▶ **ASSIGNMENT**
Transcribe, verbatim, every line from the start of the entries through the line that contains "exists t'. split; [done|congruence]."; include both boundary lines and omit all others.

▶ **DATASET RECORDS**
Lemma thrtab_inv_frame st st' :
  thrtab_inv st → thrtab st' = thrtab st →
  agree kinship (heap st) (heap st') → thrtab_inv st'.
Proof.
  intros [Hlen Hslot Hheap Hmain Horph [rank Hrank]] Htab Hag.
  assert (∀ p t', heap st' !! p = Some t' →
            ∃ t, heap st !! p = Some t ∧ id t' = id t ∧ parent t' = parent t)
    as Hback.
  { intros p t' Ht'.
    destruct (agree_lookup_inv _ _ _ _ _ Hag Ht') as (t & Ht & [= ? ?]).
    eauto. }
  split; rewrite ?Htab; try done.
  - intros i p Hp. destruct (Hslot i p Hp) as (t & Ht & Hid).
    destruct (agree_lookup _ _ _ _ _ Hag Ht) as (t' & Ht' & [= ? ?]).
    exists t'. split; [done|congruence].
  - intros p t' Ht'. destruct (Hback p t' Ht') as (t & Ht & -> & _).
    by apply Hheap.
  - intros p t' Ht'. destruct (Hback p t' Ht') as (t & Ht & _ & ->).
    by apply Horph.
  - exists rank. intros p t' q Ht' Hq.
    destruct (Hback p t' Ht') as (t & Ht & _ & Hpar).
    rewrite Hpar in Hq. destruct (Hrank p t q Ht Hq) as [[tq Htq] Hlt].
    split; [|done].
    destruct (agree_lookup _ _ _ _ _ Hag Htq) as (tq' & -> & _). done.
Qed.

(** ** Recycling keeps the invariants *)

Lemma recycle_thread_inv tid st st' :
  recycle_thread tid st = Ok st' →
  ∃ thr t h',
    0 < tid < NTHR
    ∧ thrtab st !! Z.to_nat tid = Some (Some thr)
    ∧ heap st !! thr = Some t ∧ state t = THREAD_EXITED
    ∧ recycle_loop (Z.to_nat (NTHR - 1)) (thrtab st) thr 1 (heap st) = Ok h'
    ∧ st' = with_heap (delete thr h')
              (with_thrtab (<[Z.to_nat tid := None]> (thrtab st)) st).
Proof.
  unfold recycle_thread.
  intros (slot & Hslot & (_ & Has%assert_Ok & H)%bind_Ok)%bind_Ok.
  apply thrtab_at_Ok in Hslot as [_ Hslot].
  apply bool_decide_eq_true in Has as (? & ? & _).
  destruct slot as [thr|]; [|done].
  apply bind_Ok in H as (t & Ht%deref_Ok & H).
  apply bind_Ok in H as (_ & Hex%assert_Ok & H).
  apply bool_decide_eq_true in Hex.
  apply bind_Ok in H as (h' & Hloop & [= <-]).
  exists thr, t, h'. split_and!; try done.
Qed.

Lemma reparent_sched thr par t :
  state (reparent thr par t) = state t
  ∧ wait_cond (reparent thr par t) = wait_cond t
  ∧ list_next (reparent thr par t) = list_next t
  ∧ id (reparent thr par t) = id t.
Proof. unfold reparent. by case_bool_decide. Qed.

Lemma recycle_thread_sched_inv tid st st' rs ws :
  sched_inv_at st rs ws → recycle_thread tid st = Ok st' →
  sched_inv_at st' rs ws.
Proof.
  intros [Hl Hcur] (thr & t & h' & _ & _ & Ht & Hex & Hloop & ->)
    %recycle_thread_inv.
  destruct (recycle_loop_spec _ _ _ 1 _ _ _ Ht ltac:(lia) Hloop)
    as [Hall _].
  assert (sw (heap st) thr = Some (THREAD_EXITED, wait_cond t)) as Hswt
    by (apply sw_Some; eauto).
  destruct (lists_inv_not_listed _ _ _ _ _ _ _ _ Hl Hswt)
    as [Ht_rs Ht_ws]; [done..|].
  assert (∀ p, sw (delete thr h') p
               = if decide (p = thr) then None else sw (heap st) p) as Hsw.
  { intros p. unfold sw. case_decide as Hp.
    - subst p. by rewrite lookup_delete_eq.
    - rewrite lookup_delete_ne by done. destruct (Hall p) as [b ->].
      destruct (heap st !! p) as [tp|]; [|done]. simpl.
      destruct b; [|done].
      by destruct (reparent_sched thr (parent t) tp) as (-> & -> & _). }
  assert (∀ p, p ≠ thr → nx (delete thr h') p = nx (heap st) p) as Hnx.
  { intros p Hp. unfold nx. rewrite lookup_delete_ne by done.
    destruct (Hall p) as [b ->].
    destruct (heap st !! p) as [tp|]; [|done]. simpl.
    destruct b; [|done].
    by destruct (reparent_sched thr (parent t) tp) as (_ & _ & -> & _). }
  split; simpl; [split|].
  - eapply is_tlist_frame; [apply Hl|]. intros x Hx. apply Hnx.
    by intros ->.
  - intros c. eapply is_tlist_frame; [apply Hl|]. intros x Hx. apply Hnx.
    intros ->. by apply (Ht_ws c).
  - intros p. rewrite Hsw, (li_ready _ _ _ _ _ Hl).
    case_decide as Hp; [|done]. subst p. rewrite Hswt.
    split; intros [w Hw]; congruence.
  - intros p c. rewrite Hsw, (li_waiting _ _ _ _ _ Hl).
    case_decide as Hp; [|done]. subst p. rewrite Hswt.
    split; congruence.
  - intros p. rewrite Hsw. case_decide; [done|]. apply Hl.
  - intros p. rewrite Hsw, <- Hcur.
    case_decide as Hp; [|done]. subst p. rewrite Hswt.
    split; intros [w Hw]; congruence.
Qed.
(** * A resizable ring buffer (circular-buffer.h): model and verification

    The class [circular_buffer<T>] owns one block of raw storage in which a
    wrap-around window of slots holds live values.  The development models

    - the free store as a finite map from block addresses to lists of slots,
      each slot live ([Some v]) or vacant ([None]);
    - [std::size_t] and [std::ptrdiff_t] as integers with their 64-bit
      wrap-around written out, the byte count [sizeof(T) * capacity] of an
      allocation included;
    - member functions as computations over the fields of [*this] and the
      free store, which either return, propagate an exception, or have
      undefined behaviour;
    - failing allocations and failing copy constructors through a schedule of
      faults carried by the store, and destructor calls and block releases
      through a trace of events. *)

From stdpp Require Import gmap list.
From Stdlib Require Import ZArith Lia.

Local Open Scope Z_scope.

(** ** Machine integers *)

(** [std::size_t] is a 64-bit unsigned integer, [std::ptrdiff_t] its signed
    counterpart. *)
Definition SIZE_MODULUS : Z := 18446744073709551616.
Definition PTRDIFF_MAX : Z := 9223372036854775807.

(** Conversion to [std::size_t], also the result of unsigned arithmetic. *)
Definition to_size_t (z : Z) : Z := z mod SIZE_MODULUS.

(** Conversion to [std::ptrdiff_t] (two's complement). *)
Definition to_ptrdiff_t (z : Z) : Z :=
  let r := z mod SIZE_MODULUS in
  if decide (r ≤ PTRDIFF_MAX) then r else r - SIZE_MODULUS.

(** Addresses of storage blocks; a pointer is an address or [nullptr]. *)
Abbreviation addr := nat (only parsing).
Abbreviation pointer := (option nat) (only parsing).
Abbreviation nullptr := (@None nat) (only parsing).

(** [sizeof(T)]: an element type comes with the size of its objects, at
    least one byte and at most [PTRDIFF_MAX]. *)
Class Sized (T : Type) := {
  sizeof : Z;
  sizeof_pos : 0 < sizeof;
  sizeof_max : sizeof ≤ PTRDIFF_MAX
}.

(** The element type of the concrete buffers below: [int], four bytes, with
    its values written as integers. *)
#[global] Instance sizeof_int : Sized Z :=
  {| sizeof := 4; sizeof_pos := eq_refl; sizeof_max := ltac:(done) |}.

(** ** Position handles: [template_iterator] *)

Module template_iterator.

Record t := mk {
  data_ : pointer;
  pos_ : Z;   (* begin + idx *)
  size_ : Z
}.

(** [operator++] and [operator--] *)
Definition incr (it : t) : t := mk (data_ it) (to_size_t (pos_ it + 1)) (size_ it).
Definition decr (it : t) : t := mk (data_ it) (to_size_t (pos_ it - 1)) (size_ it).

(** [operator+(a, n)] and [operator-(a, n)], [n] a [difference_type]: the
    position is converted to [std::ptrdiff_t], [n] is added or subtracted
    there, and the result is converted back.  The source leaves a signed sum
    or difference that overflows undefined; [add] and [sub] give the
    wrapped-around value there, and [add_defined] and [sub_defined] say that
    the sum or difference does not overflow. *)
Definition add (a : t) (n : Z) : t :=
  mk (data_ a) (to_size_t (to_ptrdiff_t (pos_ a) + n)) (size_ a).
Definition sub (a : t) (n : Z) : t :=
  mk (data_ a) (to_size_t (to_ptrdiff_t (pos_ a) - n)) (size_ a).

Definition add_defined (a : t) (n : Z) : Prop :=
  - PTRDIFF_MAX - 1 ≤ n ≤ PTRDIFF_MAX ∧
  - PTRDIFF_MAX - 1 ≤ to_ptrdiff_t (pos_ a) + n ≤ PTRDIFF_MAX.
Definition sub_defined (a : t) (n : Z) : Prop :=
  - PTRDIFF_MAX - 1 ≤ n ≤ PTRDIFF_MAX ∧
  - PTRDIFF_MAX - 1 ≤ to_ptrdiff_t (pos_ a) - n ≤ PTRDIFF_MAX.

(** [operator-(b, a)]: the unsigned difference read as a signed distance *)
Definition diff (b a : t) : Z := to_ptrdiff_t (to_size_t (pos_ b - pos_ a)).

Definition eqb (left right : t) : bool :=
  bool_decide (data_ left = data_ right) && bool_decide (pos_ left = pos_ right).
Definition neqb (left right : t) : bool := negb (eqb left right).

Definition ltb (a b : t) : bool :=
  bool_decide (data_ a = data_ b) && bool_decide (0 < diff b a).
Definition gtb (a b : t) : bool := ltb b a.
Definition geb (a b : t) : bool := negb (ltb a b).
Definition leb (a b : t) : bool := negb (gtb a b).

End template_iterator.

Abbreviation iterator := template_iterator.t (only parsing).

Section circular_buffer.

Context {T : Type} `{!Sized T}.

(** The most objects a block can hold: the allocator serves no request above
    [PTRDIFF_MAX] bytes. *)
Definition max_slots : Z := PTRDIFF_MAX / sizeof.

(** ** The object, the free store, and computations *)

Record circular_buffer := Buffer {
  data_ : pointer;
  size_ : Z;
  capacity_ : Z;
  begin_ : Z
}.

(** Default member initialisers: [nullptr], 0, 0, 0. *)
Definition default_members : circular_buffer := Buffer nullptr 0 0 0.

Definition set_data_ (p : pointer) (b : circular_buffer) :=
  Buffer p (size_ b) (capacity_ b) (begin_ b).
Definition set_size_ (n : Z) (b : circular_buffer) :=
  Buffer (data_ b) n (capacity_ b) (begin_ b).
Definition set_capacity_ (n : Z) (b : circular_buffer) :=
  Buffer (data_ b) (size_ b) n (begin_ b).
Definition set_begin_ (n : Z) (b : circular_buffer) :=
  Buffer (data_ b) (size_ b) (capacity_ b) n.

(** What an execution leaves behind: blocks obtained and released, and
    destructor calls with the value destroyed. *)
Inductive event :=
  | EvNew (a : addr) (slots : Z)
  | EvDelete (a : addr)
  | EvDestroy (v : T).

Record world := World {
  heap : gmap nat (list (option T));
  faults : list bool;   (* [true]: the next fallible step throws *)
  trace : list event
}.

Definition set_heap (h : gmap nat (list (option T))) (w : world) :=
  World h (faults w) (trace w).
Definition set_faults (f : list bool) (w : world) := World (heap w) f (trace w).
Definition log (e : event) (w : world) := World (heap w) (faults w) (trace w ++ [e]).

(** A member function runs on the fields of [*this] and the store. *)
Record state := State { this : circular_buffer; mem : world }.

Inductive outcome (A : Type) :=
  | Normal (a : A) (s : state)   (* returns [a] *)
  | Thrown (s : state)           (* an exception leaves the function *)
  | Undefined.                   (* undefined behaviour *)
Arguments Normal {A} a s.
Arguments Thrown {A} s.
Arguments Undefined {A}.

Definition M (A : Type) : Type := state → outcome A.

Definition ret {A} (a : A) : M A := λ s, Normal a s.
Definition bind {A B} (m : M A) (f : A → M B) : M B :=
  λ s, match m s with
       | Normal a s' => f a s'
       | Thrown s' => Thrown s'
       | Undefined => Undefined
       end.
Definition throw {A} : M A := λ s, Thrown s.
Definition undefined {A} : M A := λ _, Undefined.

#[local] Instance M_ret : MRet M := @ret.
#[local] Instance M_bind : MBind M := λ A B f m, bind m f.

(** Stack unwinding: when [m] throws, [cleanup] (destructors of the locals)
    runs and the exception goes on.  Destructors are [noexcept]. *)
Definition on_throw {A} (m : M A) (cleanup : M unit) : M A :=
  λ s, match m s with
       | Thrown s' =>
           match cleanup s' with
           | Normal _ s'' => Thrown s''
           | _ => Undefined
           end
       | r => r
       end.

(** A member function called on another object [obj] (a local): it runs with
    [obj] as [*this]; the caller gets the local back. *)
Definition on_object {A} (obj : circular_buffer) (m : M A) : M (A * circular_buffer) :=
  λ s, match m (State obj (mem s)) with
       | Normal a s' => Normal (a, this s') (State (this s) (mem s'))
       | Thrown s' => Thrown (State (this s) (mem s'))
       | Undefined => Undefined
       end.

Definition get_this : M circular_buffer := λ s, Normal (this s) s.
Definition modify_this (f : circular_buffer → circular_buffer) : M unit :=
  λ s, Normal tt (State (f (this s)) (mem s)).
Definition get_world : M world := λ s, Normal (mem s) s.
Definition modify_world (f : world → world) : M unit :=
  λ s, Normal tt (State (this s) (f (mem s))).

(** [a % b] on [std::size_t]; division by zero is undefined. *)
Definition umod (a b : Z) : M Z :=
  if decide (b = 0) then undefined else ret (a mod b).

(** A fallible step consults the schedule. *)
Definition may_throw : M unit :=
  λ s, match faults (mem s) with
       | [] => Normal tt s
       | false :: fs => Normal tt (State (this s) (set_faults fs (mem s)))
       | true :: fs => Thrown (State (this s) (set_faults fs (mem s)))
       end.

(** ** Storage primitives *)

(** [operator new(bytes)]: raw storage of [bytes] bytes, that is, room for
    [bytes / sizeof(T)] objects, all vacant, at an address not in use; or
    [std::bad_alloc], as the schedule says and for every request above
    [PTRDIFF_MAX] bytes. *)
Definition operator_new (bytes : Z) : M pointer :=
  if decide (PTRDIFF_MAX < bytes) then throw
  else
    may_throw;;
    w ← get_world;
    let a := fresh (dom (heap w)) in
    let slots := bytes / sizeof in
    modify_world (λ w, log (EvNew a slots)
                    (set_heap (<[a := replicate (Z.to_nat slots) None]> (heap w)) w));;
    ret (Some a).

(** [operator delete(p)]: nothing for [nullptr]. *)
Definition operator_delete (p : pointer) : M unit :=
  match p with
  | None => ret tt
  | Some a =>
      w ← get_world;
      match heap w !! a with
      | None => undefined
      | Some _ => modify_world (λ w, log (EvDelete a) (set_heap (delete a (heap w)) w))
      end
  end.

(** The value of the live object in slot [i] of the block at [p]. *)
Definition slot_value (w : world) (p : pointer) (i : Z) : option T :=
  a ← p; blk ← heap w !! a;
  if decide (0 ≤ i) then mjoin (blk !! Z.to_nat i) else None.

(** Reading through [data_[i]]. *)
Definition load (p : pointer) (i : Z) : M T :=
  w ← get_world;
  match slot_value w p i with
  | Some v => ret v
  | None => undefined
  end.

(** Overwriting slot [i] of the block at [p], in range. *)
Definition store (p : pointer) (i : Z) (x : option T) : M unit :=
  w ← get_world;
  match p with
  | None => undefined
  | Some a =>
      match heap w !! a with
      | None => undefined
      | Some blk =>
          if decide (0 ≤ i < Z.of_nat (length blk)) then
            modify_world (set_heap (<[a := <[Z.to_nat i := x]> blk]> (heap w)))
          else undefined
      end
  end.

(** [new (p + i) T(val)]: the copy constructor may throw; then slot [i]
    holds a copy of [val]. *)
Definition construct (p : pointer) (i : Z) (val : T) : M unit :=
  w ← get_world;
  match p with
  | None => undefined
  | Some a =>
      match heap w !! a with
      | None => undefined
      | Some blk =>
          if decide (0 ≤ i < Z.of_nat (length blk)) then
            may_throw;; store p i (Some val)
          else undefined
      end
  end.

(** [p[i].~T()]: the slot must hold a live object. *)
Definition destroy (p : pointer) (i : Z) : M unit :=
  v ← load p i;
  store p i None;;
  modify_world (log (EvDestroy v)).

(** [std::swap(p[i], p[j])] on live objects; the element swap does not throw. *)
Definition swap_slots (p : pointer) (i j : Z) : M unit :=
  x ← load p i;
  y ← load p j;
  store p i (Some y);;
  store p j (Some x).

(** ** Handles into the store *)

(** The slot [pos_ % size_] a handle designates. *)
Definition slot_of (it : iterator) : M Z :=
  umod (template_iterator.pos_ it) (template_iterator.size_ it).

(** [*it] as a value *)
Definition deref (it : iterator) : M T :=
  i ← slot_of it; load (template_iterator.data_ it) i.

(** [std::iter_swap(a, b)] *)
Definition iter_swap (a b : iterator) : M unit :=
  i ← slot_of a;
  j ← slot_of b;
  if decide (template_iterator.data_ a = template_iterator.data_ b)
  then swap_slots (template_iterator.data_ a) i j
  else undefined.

▶ **THE ANSWER**
Lemma thrtab_inv_frame st st' :
  thrtab_inv st → thrtab st' = thrtab st →
  agree kinship (heap st) (heap st') → thrtab_inv st'.
Proof.
  intros [Hlen Hslot Hheap Hmain Horph [rank Hrank]] Htab Hag.
  assert (∀ p t', heap st' !! p = Some t' →
            ∃ t, heap st !! p = Some t ∧ id t' = id t ∧ parent t' = parent t)
    as Hback.
  { intros p t' Ht'.
    destruct (agree_lookup_inv _ _ _ _ _ Hag Ht') as (t & Ht & [= ? ?]).
    eauto. }
  split; rewrite ?Htab; try done.
  - intros i p Hp. destruct (Hslot i p Hp) as (t & Ht & Hid).
    destruct (agree_lookup _ _ _ _ _ Hag Ht) as (t' & Ht' & [= ? ?]).
    exists t'. split; [done|congruence].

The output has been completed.